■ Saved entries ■
(** The limits bridge.  When a re-evaluation finds a licence of this
    appliance it has not bridged yet, one transaction sets exactly the six limit rows and
    the eight feature rows to the licence's values (0 or less becomes -1, a
    feature is on exactly when its module is authorised) and leaves every other row alone;
    when the transaction fails nothing changes and the licence stays due for the next
    re-evaluation. *)
Theorem load_bridges_limits {CR : Crypto} {LC : LicenseCodecs} {MR : MapRange} {UC : Unicode}
    (v : gmap string string) (now : Time) (s : system) (w' : world) (ev : Evaluation)
    (d : Document) :
  m_store (mgr s) = Some v →
  m_db (mgr s) = true →
  Store_Evaluate v now (disk s) = (w', (ev, None)) →
  ev_Doc ev = Some d →
  (CheckBinding d (m_local (mgr s))).1 ≠ BindingWrongDevice →
  documentKey d ≠ m_lastSynced (mgr s) →
  let s' := Manager_Load now s in
  if decide (head (dbFails s) = Some true) then
    limits s' = limits s ∧ m_lastSynced (mgr s') = m_lastSynced (mgr s)
  else
    m_lastSynced (mgr s') = documentKey d ∧
    (∀ k n, (k, n) ∈ int_limits d → ∃ r, limits s' !! k = Some r ∧ lr_int r = Some n) ∧
    (∀ k b, (k, b) ∈ bool_limits d → ∃ r, limits s' !! k = Some r ∧ lr_bool r = Some b) ∧
    (∀ k, k ∉ (int_limits d).*1 → k ∉ (bool_limits d).*1 → limits s' !! k = limits s !! k).
Proof.
  intros Hs Hdb HE Hd Hb Hk s'. unfold s', Manager_Load. rewrite Hs, HE, Hd. cbn zeta.
  destruct (CheckBinding d (m_local (mgr s))) as [r reason]. simpl in Hb.
  rewrite (decide_False (P := r = BindingWrongDevice)) by done. simpl.
  rewrite (decide_False (P := documentKey d = _)) by done.
  unfold syncLimits. simpl. rewrite Hdb. simpl.
  destruct (bridge_spec d (limits s)) as (Hi & Hbo & Ho).
  assert ((∀ k n, (k, n) ∈ int_limits d → ∃ r, bridge d (limits s) !! k = Some r ∧ lr_int r = Some n) ∧
    (∀ k b, (k, b) ∈ bool_limits d → ∃ r, bridge d (limits s) !! k = Some r ∧ lr_bool r = Some b))
    as [Hi' Hb'].
  { split; intros k x Hin; [destruct (Hi k x Hin) as (r' & ? & ? & ? & ?)
                           |destruct (Hbo k x Hin) as (r' & ? & ? & ? & ?)]; eauto. }
  destruct (dbFails s) as [|[] l]; simpl; [|done|]; by split_and!.
Qed.

(** ** Witnesses *)

#[local] Existing Instances Sample.crypto Sample.codecs elements_range ascii_unicode.

Module LicStateSample.
Definition blank_eval : Evaluation := mkEvaluation StateExpired None 0 0 false 0 false.
Definition manager (local : LocalIdentity) (mtls : bool) : Manager :=
  mkManager (Some Sample.verifier) true "app-1" local (Some (Some ("t-1", "s-1"))) "" "" true
    blank_eval false "" "" mtls Minute.
Definition sys (local : LocalIdentity) (mtls : bool) : system :=
  mkSystem (manager local mtls) StoreWitness.w1 ∅ [].
Definition stranger : LocalIdentity := mkLocalIdentity "app-2" "ff00" "sn-1" "hw" "".
End LicStateSample.

Lemma load_fails_closed_witness :
  ∃ d, Load Sample.verifier StoreWitness.w1 = Ok d ∧
    (CheckBinding d sample_identity).1 ≠ BindingWrongDevice.
Proof.
  destruct (load_fails_closed Sample.verifier (1100 * Day)
              (LicStateSample.sys sample_identity false) ModuleRoomCharge)
    as (d & HL & _ & _ & Hb).
  - reflexivity.
  - reflexivity.
  - left. vm_compute. reflexivity.
  - exists d. split; [exact HL|exact Hb].
Defined.

Lemma foreign_licence_inert_witness :
  Manager_AllowsNewSessions (mgr (Manager_Load (1100 * Day)
    (LicStateSample.sys LicStateSample.stranger false))) = false.
Proof.
  destruct (foreign_licence_inert Sample.verifier (1100 * Day)
           (LicStateSample.sys LicStateSample.stranger false)
           (Store_Evaluate Sample.verifier (1100 * Day) StoreWitness.w1).1
           (Store_Evaluate Sample.verifier (1100 * Day) StoreWitness.w1).2.1 sample_doc "ha")
    as (Hr & _); [| | | |exact Hr].
  - reflexivity.
  - vm_compute. reflexivity.
  - vm_compute. reflexivity.
  - vm_compute. reflexivity.
Defined.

■ Task to complete ■
Retype the portion of the data above that starts on the line with "#[local] Existing Instances" and finishes on the line with "- left. vm_compute. reflexivity.", including both of those lines.

■ Answer box ■
#[local] Existing Instances Sample.crypto Sample.codecs elements_range ascii_unicode.

Module LicStateSample.
Definition blank_eval : Evaluation := mkEvaluation StateExpired None 0 0 false 0 false.
Definition manager (local : LocalIdentity) (mtls : bool) : Manager :=
  mkManager (Some Sample.verifier) true "app-1" local (Some (Some ("t-1", "s-1"))) "" "" true
    blank_eval false "" "" mtls Minute.
Definition sys (local : LocalIdentity) (mtls : bool) : system :=
  mkSystem (manager local mtls) StoreWitness.w1 ∅ [].
Definition stranger : LocalIdentity := mkLocalIdentity "app-2" "ff00" "sn-1" "hw" "".
End LicStateSample.

Lemma load_fails_closed_witness :
  ∃ d, Load Sample.verifier StoreWitness.w1 = Ok d ∧
    (CheckBinding d sample_identity).1 ≠ BindingWrongDevice.
Proof.
  destruct (load_fails_closed Sample.verifier (1100 * Day)
              (LicStateSample.sys sample_identity false) ModuleRoomCharge)
    as (d & HL & _ & _ & Hb).
  - reflexivity.
  - reflexivity.
  - left. vm_compute. reflexivity.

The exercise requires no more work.